Situación hídrica

Las lluvias refuerzan los embalses del Campo de Gibraltar y obligan a mantener desagües abiertos

En el conjunto de la comunidad autónoma, los embalses han ganado 805 hectómetros cúbicos en apenas dos semanas, hasta situarse en 6.921 hm³
El notable aumento de las reservas tras las últimas precipitaciones ha mejorado la situación hídrica en la comarca, aunque se mantienen medidas preventivas por seguridad, mientras el resto de Andalucía también registra subidas generalizadas

Las intensas lluvias registradas en las últimas semanas han tenido un impacto directo en los embalses del Campo de Gibraltar, donde el aumento de los caudales ha permitido reforzar las reservas de agua tras un largo periodo de sequía. No obstante, esta recuperación ha obligado a mantener abiertos los desagües de varias presas y a adoptar medidas de prevención, incluidos desalojos puntuales de viviendas por motivos de seguridad.

Así lo ha indicado el consejero de Agricultura, Pesca y Agua, Ramón Fernández-Pacheco, tras la reunión del Consejo de Gobierno, en la que se analizó la evolución de los recursos hídricos en Andalucía. El responsable autonómico destacó que la situación supone un alivio significativo para la comarca, una de las más afectadas en los últimos años por la escasez de agua.
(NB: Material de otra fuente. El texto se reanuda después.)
(* ===== verification/RbacProps.v ===== *)
(** * Properties of RBAC authorization

    What a rule allows, as a proposition; the authorizer and the rule resolver
    visit the same rules; [covers] decides the inclusion of permissions; an
    accepted write grants nothing its author does not hold, but for three gaps; the
    superuser chain;
    and the rule that names only URLs. *)

From stdpp Require Import strings fin_sets infinite.
From Stdlib Require String.
From S2P Require Import Prelude RustText KubeTypes BTree Json FieldErrors Authz Metav1 RbacValidation RbacPolicy.

(** ** What a rule allows *)

Lemma has_true l x : has l x = true <-> x ∈ l.
Proof.
  unfold has. rewrite existsb_exists. setoid_rewrite <- list_elem_of_In.
  setoid_rewrite bool_decide_eq_true. naive_solver.
Qed.

Lemma has_all_singleton l x : has_all l [x] = true <-> x ∈ l.
Proof. unfold has_all; simpl. rewrite andb_true_r. apply has_true. Qed.

(** A resource of a rule names the resource and subresource of the request. *)
Definition resource_named (r : string) (a : RequestAttributes) : Prop :=
  r = "*" \/ r = combined_resource a
  \/ exists s, non_empty (subresource a) = Some s /\ r = "*/" +:+ s.

Lemma resource_matches_true rs a :
  resource_matches rs a = true <-> exists r, r ∈ rs /\ resource_named r a.
Proof.
  unfold resource_matches. rewrite existsb_exists. setoid_rewrite <- list_elem_of_In.
  split; intros (r & Hr & H); exists r; (split; [done|]).
  - rewrite !orb_true_iff !bool_decide_eq_true in H. unfold resource_named.
    destruct H as [[?|?]|H]; [naive_solver..|].
    destruct (non_empty (subresource a)) as [s|]; [|done].
    apply bool_decide_eq_true in H. naive_solver.
  - rewrite !orb_true_iff !bool_decide_eq_true.
    destruct H as [?|[?|(s & -> & ->)]]; [naive_solver..|]. right. by apply bool_decide_eq_true.
Qed.

(** [x] is in [l], or the wildcard is. *)
Definition listed (x : string) (l : list string) : Prop := x ∈ l \/ "*" ∈ l.

Definition allows_resource (r : PolicyRule) (a : RequestAttributes) : Prop :=
  listed (verb a) (verbs r)
  /\ (forall gs, api_groups r = Some gs -> listed (api_group a) gs)
  /\ (forall rs, resources r = Some rs -> exists x, x ∈ rs /\ resource_named x a)
  /\ (forall n ns, name a = Some n -> resource_names r = Some ns -> listed n ns).

Lemma not_listed_false l x :
  negb (contains l x) && negb (contains l "*") = false <-> listed x l.
Proof.
  rewrite andb_false_iff !negb_false_iff !contains_true. done.
Qed.

Lemma not_listed_true l x :
  negb (contains l x) && negb (contains l "*") = true <-> ~ listed x l.
Proof. rewrite -not_listed_false. by destruct (_ && _). Qed.

Lemma rule_allows_resource r a :
  is_non_resource_request a = false -> rule_allows r a = true <-> allows_resource r a.
Proof.
  intros Ha. unfold rule_allows, allows_resource. rewrite Ha.
  destruct (negb (contains (verbs r) _) && _) eqn:Hv.
  { apply not_listed_true in Hv. naive_solver. }
  apply not_listed_false in Hv.
  destruct (match api_groups r with Some _ => _ | None => _ end) eqn:Hg.
  { destruct (api_groups r) as [gs|]; [|done]. apply not_listed_true in Hg. naive_solver. }
  assert (forall gs, api_groups r = Some gs -> listed (api_group a) gs) as Hgs.
  { intros gs Hs. rewrite Hs in Hg. by apply not_listed_false in Hg. }
  destruct (match resources r with Some _ => _ | None => _ end) eqn:Hr.
  { destruct (resources r) as [rs|]; [|done]. apply negb_true_iff, not_true_iff_false in Hr.
    rewrite resource_matches_true in Hr. naive_solver. }
  assert (forall rs, resources r = Some rs -> exists x, x ∈ rs /\ resource_named x a) as Hrs.
  { intros rs Hs. rewrite Hs in Hr. apply negb_false_iff in Hr. by apply resource_matches_true. }
  destruct (name a) as [n|], (resource_names r) as [ns|]; try naive_solver.
  rewrite negb_true_iff not_listed_false. naive_solver.
Qed.

Lemma check_policy_rules_true rules a :
  check_policy_rules rules a = true <-> exists r, r ∈ rules /\ rule_allows r a = true.
Proof.
  unfold check_policy_rules. rewrite existsb_exists. by setoid_rewrite <- list_elem_of_In.
Qed.

Lemma check_policy_rules_app r1 r2 a :
  check_policy_rules (r1 ++ r2) a = check_policy_rules r1 a || check_policy_rules r2 a.
Proof. apply existsb_app. Qed.

(** ** The authorizer and the rule resolver visit the same rules *)

Lemma matches_service_account_username_true ns nm u :
  matches_service_account_username ns nm u = true
  <-> u = "system:serviceaccount:" +:+ ns +:+ ":" +:+ nm.
Proof.
  unfold matches_service_account_username. split.
  - destruct (_ ≫= strip_prefix ":") as [t|] eqn:H; [|done].
    rewrite bool_decide_eq_true. intros ->.
    apply bind_Some in H as (t & H & Ht). apply bind_Some in H as (w & Hw & Hns).
    apply strip_prefix_Some in Ht, Hw, Hns. by subst.
  - intros ->.
    rewrite (strip_prefix_append _ (ns +:+ _)) mbind_Some_ (strip_prefix_append ns) mbind_Some_
      strip_prefix_append.
    by apply bool_decide_eq_true_2.
Qed.

(** The namespace a service account subject is read in: three spellings. *)
Lemma subject_namespace_default s ns :
  match subject_namespace s with
  | Some n => if decide (n = "") then ns else n
  | None => ns
  end = default ns (non_empty (subject_namespace s)).
Proof. destruct (subject_namespace s); simpl; [by case_decide|done]. Qed.

Lemma subject_applies_agree u ns s : subject_applies u ns s = applies_to_user u s ns.
Proof.
  unfold subject_applies, applies_to_user. rewrite subject_namespace_default.
  destruct (decide (subject_kind s = "User")); [by apply bool_decide_ext|].
  destruct (decide (subject_kind s = "Group")); [done|].
  destruct (decide (subject_kind s = "ServiceAccount")); [|done].
  generalize (default ns (non_empty (subject_namespace s))). intros ns'. simpl.
  destruct (decide (ns' = "")) as [->|Hne]; [by rewrite (bool_decide_eq_false_2 ("" <> "")); [naive_solver|]|].
  rewrite (bool_decide_eq_true_2 (ns' <> "")) //. apply eq_true_iff_eq.
  by rewrite /= bool_decide_eq_true matches_service_account_username_true.
Qed.

Lemma applicable_subject_applies subjects u ns :
  is_Some (applicable_subject subjects u ns) <-> applies_to u subjects ns = true.
Proof.
  unfold applicable_subject, applies_to. rewrite existsb_exists.
  setoid_rewrite <- subject_applies_agree. split.
  - intros [s Hs]. apply find_some in Hs. naive_solver.
  - intros (s & Hin & Hs). destruct (find _ _) eqn:Hf; [done|].
    pose proof (find_none _ _ Hf _ Hin). congruence.
Qed.

Section Agreement.
Context `{TF : !TextFormat, RS : !RbacStorage}.

Lemma reference_rules_agree ref ns rules :
  reference_rules ref ns = Ok rules <-> get_role_reference_rules ref ns = Ok rules.
Proof.
  unfold reference_rules, get_role_reference_rules. repeat case_decide; [| |naive_solver].
  - change (authz_get_role (ref_name ref) (Some ns))
      with (storage_get_role (build_key "roles" (Some ns) (ref_name ref))).
    destruct (storage_get_role _); simpl; naive_solver.
  - change (authz_get_cluster_role (ref_name ref) None)
      with (storage_get_cluster_role (build_key "clusterroles" None (ref_name ref))).
    destruct (storage_get_cluster_role _); simpl; naive_solver.
Qed.

(** One binding grants the request. *)
Definition binding_grants (u : UserInfo) (ns : string) (a : RequestAttributes)
    (b : list Subject * RoleRef) : bool :=
  applies_to u b.1 ns
  && match get_role_reference_rules b.2 ns with
     | Ok rules => check_policy_rules rules a
     | Err _ => false
     end.

Lemma binding_grants_not_applicable u ns a b :
  applicable_subject b.1 u ns = None -> binding_grants u ns a b = false.
Proof.
  intros H. unfold binding_grants. apply andb_false_iff; left. apply not_true_iff_false.
  rewrite -applicable_subject_applies H. by intros [].
Qed.

Lemma binding_grants_applicable u ns a b s :
  applicable_subject b.1 u ns = Some s ->
  binding_grants u ns a b
  = match reference_rules b.2 ns with Ok rules => check_policy_rules rules a | Err _ => false end.
Proof.
  intros H. unfold binding_grants.
  rewrite (proj1 (applicable_subject_applies b.1 u ns)); [by rewrite H|]. simpl.
  destruct (get_role_reference_rules b.2 ns) as [rules|e] eqn:Hr.
  - by apply reference_rules_agree in Hr as ->.
  - destruct (reference_rules b.2 ns) as [rules|] eqn:Hr'; [|done].
    apply reference_rules_agree in Hr'. congruence.
Qed.

Definition is_allow (o : string + list string) : bool := match o with inl _ => true | inr _ => false end.

Lemma visit_cluster_role_bindings_allow a bs : forall errors,
  is_allow (visit_cluster_role_bindings a errors bs)
  = existsb (binding_grants (user a) "" a) ((fun b => (crb_subjects b, crb_role_ref b)) <$> bs).
Proof.
  induction bs as [|b bs IH]; intros errors; [done|]. cbn [visit_cluster_role_bindings fmap list_fmap existsb].
  destruct (applicable_subject _ _ _) as [s|] eqn:Hs.
  - rewrite (binding_grants_applicable _ _ _ (crb_subjects b, crb_role_ref b) _ Hs). simpl.
    destruct (reference_rules _ _); [|apply IH].
    destruct (check_policy_rules _ _); [done|apply IH].
  - rewrite (binding_grants_not_applicable _ _ _ (crb_subjects b, crb_role_ref b) Hs). apply IH.
Qed.
Lemma raw_text_ends k op vs t :
  validate_at [] k op vs = [] -> ends_symbol "," (raw_text k op vs +:+ t).
Proof.
  intros Hv. destruct (valid_key _ _ _ _ Hv) as [Hk Hc].
  assert (forall u, ends_symbol "," (k +:+ u)) as Hkey.
  { intros u. destruct k as [|c k]; [done|]. cbn [all_chars] in Hc.
    apply andb_true_iff in Hc as [Hc _]. apply key_char_plain in Hc as (Hn & Hsp & _).
    change (String c k +:+ u) with (String c (k +:+ u)). simpl. auto. }
  unfold raw_text. destruct op; rewrite ?string_append_assoc; try apply Hkey.
  split; [done|by right].
Qed.

(** ** The items of a requirement parse to it *)

Section Roundtrip.
Context `{TF : !TextFormat, JT : !JsonText}.

Lemma string2token_key_char w :
  w <> "" -> all_chars key_char w = true ->
  string2token w = None \/ string2token w = Some TIn \/ string2token w = Some TNotIn.
Proof.
  intros Hne Hw. unfold string2token.
  repeat (case_decide; [subst; first [by vm_compute in Hw|by auto]|]). auto.
Qed.

Lemma adjust_word w :
  w <> "" -> all_chars key_char w = true -> adjust (word_item w).1 Values = Identifier.
Proof.
  intros Hne Hw. unfold word_item.
  destruct (string2token_key_char w Hne Hw) as [->|[->| ->]]; done.
Qed.

Lemma lookahead_word w items :
  w <> "" -> all_chars key_char w = true ->
  lookahead Values (word_item w :: items) = (Identifier, w).
Proof. intros. unfold lookahead, item. simpl head. simpl default. by rewrite adjust_word. Qed.

Lemma ids_word_comma s w rest :
  w <> "" -> all_chars key_char w = true ->
  parse_identifiers_list s (word_item w :: (Comma, ",") :: rest)
  = parse_identifiers_list (btree_insert w s) ((Comma, ",") :: rest).
Proof. intros. cbn [parse_identifiers_list]. by rewrite adjust_word. Qed.

Lemma ids_word_close s w rest :
  w <> "" -> all_chars key_char w = true ->
  parse_identifiers_list s (word_item w :: (ClosedPar, ")") :: rest)
  = Ok (btree_insert w s, (ClosedPar, ")") :: rest).
Proof. intros. cbn [parse_identifiers_list]. by rewrite adjust_word. Qed.

(** [set.extend(values)]. *)
Definition insert_all (s vs : list string) : list string := foldl (fun s v => btree_insert v s) s vs.

Lemma btree_insert_nonempty x l : btree_insert x l <> [].
Proof. destruct l; cbn [btree_insert]; [done|]. repeat case_match; done. Qed.

(** After the first value, a comma and the remaining values. *)
Lemma parse_identifiers_rest vs : forall s rest,
  s <> [] -> vs <> [] -> Forall (fun v => all_chars key_char v = true) vs ->
  parse_identifiers_list s ((Comma, ",") :: values_items vs ++ (ClosedPar, ")") :: rest)
  = Ok (insert_all s vs, (ClosedPar, ")") :: rest).
Proof.
  induction vs as [|v vs IH]; intros s rest Hs Hne Hvs; [done|].
  apply Forall_cons in Hvs as [Hv Hvs].
  assert (forall X, parse_identifiers_list s ((Comma, ",") :: X)
    = match (lookahead Values X).1 with
      | ClosedPar => Ok (btree_insert "" s, X)
      | Comma => parse_identifiers_list (btree_insert "" s) X
      | _ => parse_identifiers_list s X
      end) as Hcomma.
  { intros X. cbn [parse_identifiers_list fst]. change (adjust Comma Values) with Comma.
    by rewrite decide_False. }
  rewrite Hcomma. destruct vs as [|v2 vs].
  - cbn [values_items]. unfold opt_word. destruct (decide (v = "")) as [->|Hv']; cbn [app]; [done|].
    rewrite lookahead_word //. cbn [fst]. by rewrite ids_word_close.
  - change (values_items (v :: v2 :: vs)) with (opt_word v ++ (Comma, ",") :: values_items (v2 :: vs)).
    unfold opt_word. destruct (decide (v = "")) as [->|Hv']; cbn [app].
    + change (lookahead Values ((Comma, ",") :: _)).1 with Comma.
      rewrite (IH (btree_insert "" s)) //. apply btree_insert_nonempty.
    + rewrite lookahead_word //. cbn [fst]. rewrite ids_word_comma // IH //. apply btree_insert_nonempty.
Qed.

(** The whole value set between its parentheses. *)
Lemma parse_values_items vs rest :
  vs <> [] -> Forall (fun v => all_chars key_char v = true) vs ->
  parse_values ((OpenPar, "(") :: values_items vs ++ (ClosedPar, ")") :: rest)
  = Ok (insert_all [] vs, rest).
Proof.
  intros Hne Hvs. destruct vs as [|v vs]; [done|]. apply Forall_cons in Hvs as [Hv Hvs].
  unfold parse_values, consume.
  change (lookahead Values ((OpenPar, "(") :: _)) with (OpenPar, "("). cbn [tail].
  destruct (decide (OpenPar <> OpenPar)) as [|_]; [done|].
  destruct vs as [|v2 vs].
  - cbn [values_items]. unfold opt_word. destruct (decide (v = "")) as [->|Hv']; cbn [app]; [done|].
    rewrite lookahead_word // ids_word_close //.
  - change (values_items (v :: v2 :: vs)) with (opt_word v ++ (Comma, ",") :: values_items (v2 :: vs)).
    unfold opt_word. destruct (decide (v = "")) as [->|Hv']; cbn [app].
    + change (lookahead Values ((Comma, ",") :: _)) with (Comma, ",").
      assert (forall X, parse_identifiers_list [] ((Comma, ",") :: X)
                        = parse_identifiers_list [""] ((Comma, ",") :: X)) as -> by done.
      by rewrite parse_identifiers_rest.
    + rewrite lookahead_word // ids_word_comma //.
      by rewrite parse_identifiers_rest.
Qed.
(* ===== verification/ApiSelector.v ===== *)
(** * API label selectors

    Model of the selector part of [crates/common/src/types.rs]: the conversion of
    a [LabelSelector] of the API to requirements, its text, and matching, with
    [label_selector_matches_labels] of [validation/metav1.rs].  The order in which
    the [HashMap] of [match_labels] is walked is [HashOrder]. *)

From Stdlib Require Import Ascii.
From stdpp Require Import strings sorting.
From S2P Require Import Prelude RustText BTree Json FieldErrors Regex Authz Metav1 Quantity LabelSelector SelectorProps.

Local Open Scope rust_scope.
Local Open Scope nat_scope.

(** [types::Selector]. *)
Inductive ApiSelector :=
| Nothing
| Everything
| Requirements (selector : Authz.LabelSelector).

(** One call of the closure [require]: key, operator and values. *)
Definition Entry : Type := string * string * list string.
En el conjunto de la comunidad autónoma, los embalses han ganado 805 hectómetros cúbicos en apenas dos semanas, hasta situarse en 6.921 hm³, lo que representa el 57,93 % de su capacidad total. Este crecimiento supone un incremento del 6,7 % en quince días y coloca a Andalucía muy por encima de los niveles registrados tanto el pasado año como de la media de la última década.

Por demarcaciones, la cuenca Guadalete-Barbate, que abastece a buena parte del entorno gaditano, alcanza ya el 62,93 % de su capacidad, con un aumento de 190 hm³ en los últimos días. También destacan los datos del sistema Tinto-Odiel-Piedras-Chanza, que roza el 82 %, consolidando una recuperación muy por encima de los valores habituales.

El resto de cuencas andaluzas también muestran una evolución positiva. El Guadalquivir supera ya el 53 % de su capacidad, mientras que las Cuencas Mediterráneas Andaluzas se sitúan en torno al 57 %, confirmando una mejora generalizada de la situación hídrica tras las persistentes precipitaciones de este inicio de año.